== What is being asked ==
In the listing that follows, the lines starting at the one containing "(** JavaScript truthiness" and ending at the one containing "if truthy a then a else b." are to be returned exactly, both boundary lines included, and no others.

START Supplied data

(** * Authentication and resource ownership of the portfolio API

    A shallow embedding of the authentication core of the portfolio
    backend: the Mongoose [User] model (models/User.js), the token and
    ownership middleware (middleware/auth.js) and the route handlers of
    routes/auth.js.

    Conventions.
    - Dates are milliseconds since the epoch, in [Z]; a nullable field is an
      [option].
    - The users collection is a finite map from [_id] to document, so that
      [_id] is a key, as in MongoDB.
    - A handler is a state-passing function over a [World]: the users
      collection, the wall clock, the random source and the ObjectId
      generator.  Every [Date.now()] of the source is one reading of the
      clock, and the clock never runs backwards.
    - bcryptjs, the crypto hash, jsonwebtoken and the schema validators are
      outside the repository; they are the fields of the [Platform] class.
    - A string is 8-bit text; upper case, lower case and white space are
      those of ASCII. *)

From Stdlib Require Import ZArith NArith String Ascii List Bool Lia.
From stdpp Require Import gmap strings.
Import ListNotations.

Local Open Scope string_scope.
Local Open Scope Z_scope.

(** ** Data model *)

Definition ObjectId := N.

Inductive Role := RoleAdmin | RoleUser.

#[global] Instance Role_eq_dec : EqDecision Role.
Proof. solve_decision. Defined.

(** The fields of [userSchema] without [_id], which is the key of the
    collection.  [loginAttempts] absent from the stored document reads as its
    default [0]. *)
Record User := mkUser {
  email : string;
  password : string;
  name : string;
  role : Role;
  isActive : bool;
  isVerified : bool;
  verifyToken : option string;
  verifyExpires : option Z;
  lastVerificationSent : option Z;
  lastLogin : option Z;
  loginAttempts : Z;
  lockUntil : option Z
}.

Definition set_password (v : string) (u : User) : User :=
  mkUser (email u) v (name u) (role u) (isActive u) (isVerified u)
    (verifyToken u) (verifyExpires u) (lastVerificationSent u) (lastLogin u)
    (loginAttempts u) (lockUntil u).

Definition set_isVerified (v : bool) (u : User) : User :=
  mkUser (email u) (password u) (name u) (role u) (isActive u) v
    (verifyToken u) (verifyExpires u) (lastVerificationSent u) (lastLogin u)
    (loginAttempts u) (lockUntil u).

Definition set_verifyToken (v : option string) (u : User) : User :=
  mkUser (email u) (password u) (name u) (role u) (isActive u) (isVerified u)
    v (verifyExpires u) (lastVerificationSent u) (lastLogin u)
    (loginAttempts u) (lockUntil u).

Definition set_verifyExpires (v : option Z) (u : User) : User :=
  mkUser (email u) (password u) (name u) (role u) (isActive u) (isVerified u)
    (verifyToken u) v (lastVerificationSent u) (lastLogin u)
    (loginAttempts u) (lockUntil u).

Definition set_lastVerificationSent (v : option Z) (u : User) : User :=
  mkUser (email u) (password u) (name u) (role u) (isActive u) (isVerified u)
    (verifyToken u) (verifyExpires u) v (lastLogin u)
    (loginAttempts u) (lockUntil u).

Definition set_lastLogin (v : option Z) (u : User) : User :=
  mkUser (email u) (password u) (name u) (role u) (isActive u) (isVerified u)
    (verifyToken u) (verifyExpires u) (lastVerificationSent u) v
    (loginAttempts u) (lockUntil u).

Definition set_loginAttempts (v : Z) (u : User) : User :=
  mkUser (email u) (password u) (name u) (role u) (isActive u) (isVerified u)
    (verifyToken u) (verifyExpires u) (lastVerificationSent u) (lastLogin u)
    v (lockUntil u).

Definition set_lockUntil (v : option Z) (u : User) : User :=
  mkUser (email u) (password u) (name u) (role u) (isActive u) (isVerified u)
    (verifyToken u) (verifyExpires u) (lastVerificationSent u) (lastLogin u)
    (loginAttempts u) v.

Definition set_email (v : string) (u : User) : User :=
  mkUser v (password u) (name u) (role u) (isActive u) (isVerified u)
    (verifyToken u) (verifyExpires u) (lastVerificationSent u) (lastLogin u)
    (loginAttempts u) (lockUntil u).

Definition set_name (v : string) (u : User) : User :=
  mkUser (email u) (password u) v (role u) (isActive u) (isVerified u)
    (verifyToken u) (verifyExpires u) (lastVerificationSent u) (lastLogin u)
    (loginAttempts u) (lockUntil u).

(** ** The setters of the schema

    [email] is declared [lowercase: true, trim: true] and [name] is declared
    [trim: true].  Mongoose runs these setters wherever a value is cast to
    the path: in [new User(...)], in an assignment to a document, in the
    update of [findByIdAndUpdate], and in the filter of a query. *)

(** White space as [String.prototype.trim] sees it: tab, line feed, vertical
    tab, form feed, carriage return and blank. *)
Definition is_blank (c : ascii) : bool :=
  let n := nat_of_ascii c in
  Nat.eqb n 32 || (Nat.leb 9 n && Nat.leb n 13).

Fixpoint trimStart (s : string) : string :=
  match s with
  | EmptyString => EmptyString
  | String c rest => if is_blank c then trimStart rest else s
  end.

Fixpoint trimEnd (s : string) : string :=
  match s with
  | EmptyString => EmptyString
  | String c rest =>
    match trimEnd rest with
    | EmptyString => if is_blank c then EmptyString else String c EmptyString
    | kept => String c kept
    end
  end.

(** [s.trim()] *)
Definition trim (s : string) : string := trimEnd (trimStart s).

Definition lower_char (c : ascii) : ascii :=
  let n := nat_of_ascii c in
  if Nat.leb 65 n && Nat.leb n 90 then ascii_of_nat (n + 32) else c.

(** [s.toLowerCase()] *)
Fixpoint toLowerCase (s : string) : string :=
  match s with
  | EmptyString => EmptyString
  | String c rest => String (lower_char c) (toLowerCase rest)
  end.

(** A value cast to the [email] path, and to the [name] path *)
Definition cast_email (v : string) : string := toLowerCase (trim v).

Definition cast_name (v : string) : string := trim v.

(** [new User({ name, email, password, role, isVerified })]: [name] and
    [email] go through their setters, the remaining paths take their schema
    defaults. *)
Definition new_User (nm mail pw : string) (r : Role) (verified : bool) : User :=
  mkUser (cast_email mail) pw (cast_name nm) r true verified None None None
    None 0 None.

(** [process.env], restricted to the variables the modelled code reads.
    [RESEND_COOLDOWN_SECONDS] is kept as the integer it denotes. *)
Record Env := mkEnv {
  JWT_SECRET : option string;
  JWT_EXPIRES_IN : option string;
  NODE_ENV : option string;
  RESEND_COOLDOWN_SECONDS : option Z;
  ADMIN_EMAIL : option string;
  ADMIN_PASSWORD : option string
}.

(** JavaScript truthiness of a possibly missing string, and [a || b]. *)
Definition truthy (o : option string) : bool :=
  match o with
  | Some s => negb (bool_decide (s = ""))
  | None => false
  end.

Arguments truthy : simpl never.
Arguments cast_email : simpl never.
Arguments cast_name : simpl never.

Definition js_or (a b : option string) : option string :=
  if truthy a then a else b.

Definition or_default (a : option string) (d : string) : string :=
  match a with
  | Some s => if bool_decide (s = "") then d else s
  | None => d
  end.

(** ** The world a request runs in *)

Record World := mkWorld {
  users : gmap ObjectId User;
  clock : Z;                (* what the next [Date.now()] returns *)
  drift : list N;           (* how far the clock moves after each reading *)
  entropy : list string;    (* outcomes of the random source still to come *)
  nextId : ObjectId         (* the ObjectId the next [new User] receives *)
}.

Definition M (A : Type) : Type := World -> A * World.

Definition ret {A} (a : A) : M A := fun w => (a, w).

Definition bind {A B} (c : M A) (k : A -> M B) : M B :=
  fun w => let (a, w') := c w in k a w'.

Notation "'let*' x ':=' c 'in' k" := (bind c (fun x => k))
  (at level 10, x pattern, c at level 100, k at level 200).

Definition set_users (m : gmap ObjectId User) (w : World) : World :=
  mkWorld m (clock w) (drift w) (entropy w) (nextId w).

(** [Date.now()] / [new Date()] *)
Definition Date_now : M Z := fun w =>
  (clock w,
   mkWorld (users w) (clock w + Z.of_N (hd 0%N (drift w))) (tl (drift w))
     (entropy w) (nextId w)).

(** One draw from the random source, as hex text:
    [crypto.randomBytes(32).toString("hex")], [bcrypt.genSalt(12)]. *)
Definition random_hex : M string := fun w =>
  (hd "" (entropy w),
   mkWorld (users w) (clock w) (drift w) (tl (entropy w)) (nextId w)).

(** The [_id] given to a document by [new User(...)]. *)
Definition new_ObjectId : M ObjectId := fun w =>
  (nextId w,
   mkWorld (users w) (clock w) (drift w) (entropy w) (N.succ (nextId w))).

(** ** The users collection *)

(** A stored document holds this value in its [email] path. *)
Definition has_email (mail : string) (d : ObjectId * User) : bool :=
  bool_decide (email (snd d) = mail).

Definition has_role (r : Role) (d : ObjectId * User) : bool :=
  bool_decide (role (snd d) = r).

(** The unique index on [email]: the document that holds a value, and the
    document other than [uid] that holds it. *)
Definition email_index (m : gmap ObjectId User) (mail : string)
  : option (ObjectId * User) :=
  find (has_email mail) (map_to_list m).

Definition email_index_other (m : gmap ObjectId User) (mail : string)
    (uid : ObjectId) : option (ObjectId * User) :=
  find (fun d => has_email mail d && negb (bool_decide (fst d = uid)))
    (map_to_list m).

(** [User.findOne({ email })], [User.findOne({ role })],
    [User.findOne({ email, role })],
    [User.findOne({ email, _id: { $ne: userId } })] and [User.findById(id)].
    The [email] of a filter is cast to the path before the comparison. *)
Definition findOne_email (m : gmap ObjectId User) (mail : string)
  : option (ObjectId * User) :=
  email_index m (cast_email mail).

Definition findOne_role (m : gmap ObjectId User) (r : Role)
  : option (ObjectId * User) :=
  find (has_role r) (map_to_list m).

Definition findOne_email_role (m : gmap ObjectId User) (mail : string) (r : Role)
  : option (ObjectId * User) :=
  find (fun d => has_email (cast_email mail) d && has_role r d) (map_to_list m).

Definition findOne_email_other (m : gmap ObjectId User) (mail : string)
    (uid : ObjectId) : option (ObjectId * User) :=
  email_index_other m (cast_email mail) uid.

Definition User_findOne_email (mail : string) : M (option (ObjectId * User)) :=
  fun w => (findOne_email (users w) mail, w).

Definition User_findOne_role (r : Role) : M (option (ObjectId * User)) :=
  fun w => (findOne_role (users w) r, w).

Definition User_findOne_email_role (mail : string) (r : Role)
  : M (option (ObjectId * User)) :=
  fun w => (findOne_email_role (users w) mail r, w).

Definition User_findById (id : ObjectId) : M (option User) :=
  fun w => (users w !! id, w).

(** [this.updateOne(update)]: the update operators act on the stored
    document with the [_id] of [this]. *)
Definition updateOne (id : ObjectId) (f : User -> User) : M unit :=
  fun w => (tt, set_users (alter f id (users w)) w).
(** The calls one after the other; an exception ends the run. *)
Fixpoint run (cs : list Call) : M unit :=
  match cs with
  | [] => ret tt
  | c :: rest => call c ;;; run rest
  end.

(** The dtypes handed to [set_default_dtype] are ones the backend knows. *)
Definition known (c : Call) : Prop :=
  match c with
  | CSet d => exists s, as_ivy_dtype d = Ok s
  | CUnset => True
  end.

End Calls.

(** Every [set_default_dtype] of the sequence is closed by a later
    [unset_default_dtype] of the sequence, in nesting order. *)
Inductive matched : list Call -> Prop :=
| matched_nil : matched []
| matched_pair (d : PyDtype) (inner rest : list Call) :
    matched inner -> matched rest ->
    matched (CSet d :: inner ++ CUnset :: rest).

(** ** The int and float stacks driven by call sequences *)

Section OtherStacks.

Context {B : Backend}.

Definition call_int (c : Call) : M unit :=
  match c with
  | CSet d => set_default_int_dtype d
  | CUnset => unset_default_int_dtype
  end.

Definition call_float (c : Call) : M unit :=
  match c with
  | CSet d => set_default_float_dtype d
  | CUnset => unset_default_float_dtype
  end.
(** X14. The first edit of a clean compare.  Without automatic
    re-compare, a text modification that is not recognised as an undo
    ([undo] is null), in a pair that is not a selection compare and is
    not dirty yet, marks the pair dirty (and manually changed, outside
    equalize mode), shifts the alignment table by the lines added at the
    line of the edit when lines were added or removed, cancels the
    delayed alignment and re-compare, and refreshes the status as its
    last call; the selections and the re-compare delay stay as they
    are. *)
Theorem first_edit_marks_dirty
        (notifyCode : SCNotification) (view : Z) (cmpPair : nat)
        (g : Globals) (w : World E) (p : ComparedPair) :
  RecompareOnChange Settings = false ->
  textModified notifyCode = true ->
  nth_error (compareList g) cmpPair = Some p ->
  selectionCompare (options p) = false ->
  compareDirty p = false ->
  notReverting g = true \/ linesAdded notifyCode = 0 ->
  let startLine := SCI_LINEFROMPOSITION (editor w) view (position notifyCode) in
  let r := onSciModified_text Settings notifyCode view cmpPair nullptr false g w in
  exists p',
    nth_error (compareList (fst r)) cmpPair = Some p' /\
    compareDirty p' = true /\
    (inEqualizeMode p = 0 -> manuallyChanged p' = true) /\
    options p' = options p /\ autoUpdateDelay p' = autoUpdateDelay p /\
    (linesAdded notifyCode = 0 -> summary p' = summary p) /\
    (linesAdded notifyCode <> 0 ->
     out (adjustAlignment view startLine (linesAdded notifyCode) (alignmentInfo (summary p)))
     = Done (alignmentInfo (summary p'))) /\
    delayedAlignment (fst r) = None /\ delayedUpdate (fst r) = None /\
    issued (snd r) =
      issued w ++
      (if negb (linesAdded notifyCode =? 0) && UseNavBar Settings && (inEqualizeMode p =? 0)
       then [NavDlg_Show] else []) ++ [setStatus].
Proof.
  intros Hmanual Hmod Hp Hplain Hclean Hrev startLine r.
  unfold r, onSciModified_text. rewrite Hp. unfold textModified in Hmod. rewrite Hmod.
  unfold sbind, ask, id. cbv zeta. cbn [notReverting].
  assert (Hnot : (if linesAdded notifyCode =? 0 then true else notReverting g) = true).
  { destruct (Z.eqb_spec (linesAdded notifyCode) 0); [reflexivity |].
    destruct Hrev as [-> | Hzero]; [reflexivity | contradiction]. }
  rewrite Hnot. unfold markDirty. rewrite Hmanual, Hclean, Hplain. cbn [negb andb orb isNull].
  unfold adjustsSelection. cbn [setCompareDirty options selectionCompare].
  rewrite Hplain. cbn [andb].
  destruct (adjustSelection (setCompareDirty p) view
              (SCI_LINEFROMPOSITION (editor w) view (position notifyCode))
              (linesAdded notifyCode)) as [sel touched].
  cbn [andb]. fold startLine.
  destruct (adjustAlignment_total view startLine (linesAdded notifyCode)
              (alignmentInfo (summary p))) as (t & Ht).
  change (options (setCompareDirty p)) with (options p). rewrite Hplain.
  destruct (Z.eqb_spec (linesAdded notifyCode) 0) as [Hzero | Hlines]; cbn [negb andb orb].
  - unfold sret, call. cbn [fst snd commit compareList delayedAlignment delayedUpdate
                            editor issued].
    eexists. split; [eapply nth_error_replace; exact Hp |].
    cbn [setCompareDirty compareDirty manuallyChanged options autoUpdateDelay summary].
    split; [reflexivity |].
    split; [intros ->; reflexivity |]. split; [reflexivity |]. split; [reflexivity |].
    split; [reflexivity |]. split; [intros Hne; contradiction |].
    split; [reflexivity |]. split; reflexivity.
  - destruct (UseNavBar Settings && (inEqualizeMode p =? 0)) eqn:Hnav.
    + assert (Hnav' : UseNavBar Settings
                      && (inEqualizeMode
                            (with_alignmentInfo (setCompareDirty p)
                               (adjustedAlignment view startLine (linesAdded notifyCode)
                                  (alignmentInfo (summary (setCompareDirty p))))) =? 0) = true)
        by exact Hnav.
      rewrite Hnav'. unfold sret, call.
      cbn [fst snd commit compareList delayedAlignment delayedUpdate editor issued].
      eexists. split; [eapply nth_error_replace; exact Hp |].
      cbn [with_alignmentInfo setCompareDirty compareDirty manuallyChanged options
           autoUpdateDelay summary alignmentInfo].
      split; [reflexivity |].
      split; [intros ->; reflexivity |]. split; [reflexivity |]. split; [reflexivity |].
      split; [intros Hz; contradiction |].
      split; [intros _; unfold adjustedAlignment; rewrite Ht; reflexivity |].
      split; [reflexivity |]. split; [reflexivity |].
      rewrite <- app_assoc. reflexivity.
    + assert (Hnav' : UseNavBar Settings
                      && (inEqualizeMode
                            (with_alignmentInfo (setCompareDirty p)
                               (adjustedAlignment view startLine (linesAdded notifyCode)
                                  (alignmentInfo (summary (setCompareDirty p))))) =? 0) = false)
        by exact Hnav.
      rewrite Hnav'. unfold sret, call.
      cbn [fst snd commit compareList delayedAlignment delayedUpdate editor issued].
      eexists. split; [eapply nth_error_replace; exact Hp |].
      cbn [with_alignmentInfo setCompareDirty compareDirty manuallyChanged options
           autoUpdateDelay summary alignmentInfo].
      split; [reflexivity |].
      split; [intros ->; reflexivity |]. split; [reflexivity |]. split; [reflexivity |].
      split; [intros Hz; contradiction |].
      split; [intros _; unfold adjustedAlignment; rewrite Ht; reflexivity |].
      split; [reflexivity |]. split; reflexivity.
Qed.
(** [r'public fun do_\w+<[^>]+>\s*\([^)]+\)[^{]*\{'] *)
Definition do_func_pattern : regex :=
  seq [Lit "public fun do_"; plus word; Lit "<"; plus (other_than ">");
       Lit ">"; star space; Lit "("; plus (other_than ")"); Lit ")";
       star (other_than "{"); Lit "{"].

(** The secure text put in place of the [next_action] line. *)
Definition replacement (action_type : string) : string :=
  "// Verify this is the current action
    assert!(executable::is_current_action<Outcome, " ++ action_type ++
  ">(executable), EWrongAction);

    // Get BCS bytes from ActionSpec
    let specs = executable::intent(executable).action_specs();
    let spec = specs.borrow(executable::action_idx(executable));
    let action_data = protocol_intents::action_spec_data(spec);

    // Check version before deserialization
    let spec_version = protocol_intents::action_spec_version(spec);
    assert!(spec_version == 1, EUnsupportedActionVersion);

    // Deserialize the action
    let action: " ++ action_type ++ " = bcs::from_bytes(*action_data);".

(** The loop that looks for the closing brace of the function: [s] is the
    text from index [i] on. *)
Fixpoint scan_braces (s : string) (i : nat) (brace_count : Z) (in_func : bool)
  : option nat :=
  match s with
  | EmptyString => None
  | String c s' =>
      if Ascii.eqb c "{" then scan_braces s' (S i) (brace_count + 1)%Z true
      else if Ascii.eqb c "}" then
        let brace_count := (brace_count - 1)%Z in
        if in_func && (brace_count =? 0)%Z then Some (S i)
        else scan_braces s' (S i) brace_count in_func
      else scan_braces s' (S i) brace_count in_func
  end.

Definition fix_do_function (content : string) (function_match : Match)
  : option string :=
  let func_start := mstart function_match in
  let func_end :=
    match scan_braces (drop func_start content) func_start 0%Z false with
    | Some e => e
    | None => func_start
    end in
  let func_content := slice content func_start func_end in
  match search next_action_pattern func_content with
  | None => None
  | Some next_action_match =>
      let line := group0 func_content next_action_match in
      let type_match :=
        match search action_type_pattern line with
        | Some m => Some m
        | None => search generic_pattern line
        end in
      match type_match with
      | None => None
      | Some type_match =>
          let action_type := group line type_match 1 in
          let original_line := line in
          let new_func_content :=
            replace func_content original_line (replacement action_type) in
          let new_func_content :=
            if contains "executable::increment_action_idx" new_func_content
            then new_func_content
            else
              let last_brace := rfind new_func_content "}" in
              if (0 <? last_brace)%Z then
                slice_to new_func_content (Z.to_nat last_brace)
                ++ nl ++ "    // Increment action index" ++ nl
                ++ "    executable::increment_action_idx(executable);" ++ nl
                ++ slice_from new_func_content (Z.to_nat last_brace)
              else new_func_content in
          Some (slice_to content func_start ++ new_func_content
                ++ slice_from content func_end)
      end
  end.

(** The loop of [process_file] over the matches found in the text as it was
    read: [content] is rebound on the way, the matches are not. *)
Fixpoint fix_functions (matches : list Match) (content : string) (modified : bool)
  : string * bool :=
  match matches with
  | [] => (content, modified)
  | m :: rest =>
      let func_start := mstart m in
      let func_preview := slice content func_start (func_start + 1000) in
      if contains "next_action" func_preview then
        match fix_do_function content m with
        | Some new_content =>
            if (len new_content =? 0)%nat then fix_functions rest content modified
            else fix_functions rest new_content true
        | None => fix_functions rest content modified
        end
      else fix_functions rest content modified
  end.
(** * ErrorPropagator: the expression model and the uncertainty propagator

    A shallow embedding of [core/IB.py] (class [Expression]) and of the two
    request handlers of [server.py], with the properties of the specification
    stated and settled against them.

    The algebra engine the program is written against (sympy) is not part of
    the repository.  It enters as an interface, the class [Sympy] below, so
    that every general statement holds for any engine with that interface;
    a reference instance, [Mini], evaluates the documented examples. *)

From Stdlib Require Import ZArith QArith Qcanon Qabs Qcabs Qpower String Ascii List Lia Bool.
From stdpp Require Import base decidable option list sorting countable strings pretty gmap.

Local Open Scope string_scope.
Local Open Scope list_scope.
Local Open Scope Z_scope.

(** * Python-side vocabulary *)

(** The exceptions that occur in the modelled code, by their Python class.
    [Unsupported] is not a Python exception: the reference engine raises it
    where this development does not model the engine's behaviour. *)
Inductive exception : Type :=
| AttributeError (msg : string)
| TypeError (msg : string)
| ValueError (msg : string)
| SympifyError (msg : string)
| Unsupported (msg : string).

(** The outcome of a Python call: a value, or a raised exception. *)
Inductive result (A : Type) : Type :=
| Ok (a : A)
| Raise (e : exception).
Arguments Ok {A} a.
Arguments Raise {A} e.

Definition is_Ok {A} (r : result A) : Prop :=
  match r with Ok _ => True | Raise _ => False end.

(** A symbol made from a name alone, without assumptions of its own:
    [sympy.Symbol(name)], one item of [sympy.symbols(names)].  Every symbol
    the program makes is of this kind (lines 5, 6 and 72 of [core/IB.py],
    line 80 of [server.py]), and such a symbol is identified by its name
    ([var.name], [str(symbol)]). *)
Record Symbol : Type := mkSymbol { name : string }.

END Supplied data

== Output of the task ==
(** JavaScript truthiness of a possibly missing string, and [a || b]. *)
Definition truthy (o : option string) : bool :=
  match o with
  | Some s => negb (bool_decide (s = ""))
  | None => false
  end.

Arguments truthy : simpl never.
Arguments cast_email : simpl never.
Arguments cast_name : simpl never.

Definition js_or (a b : option string) : option string :=
  if truthy a then a else b.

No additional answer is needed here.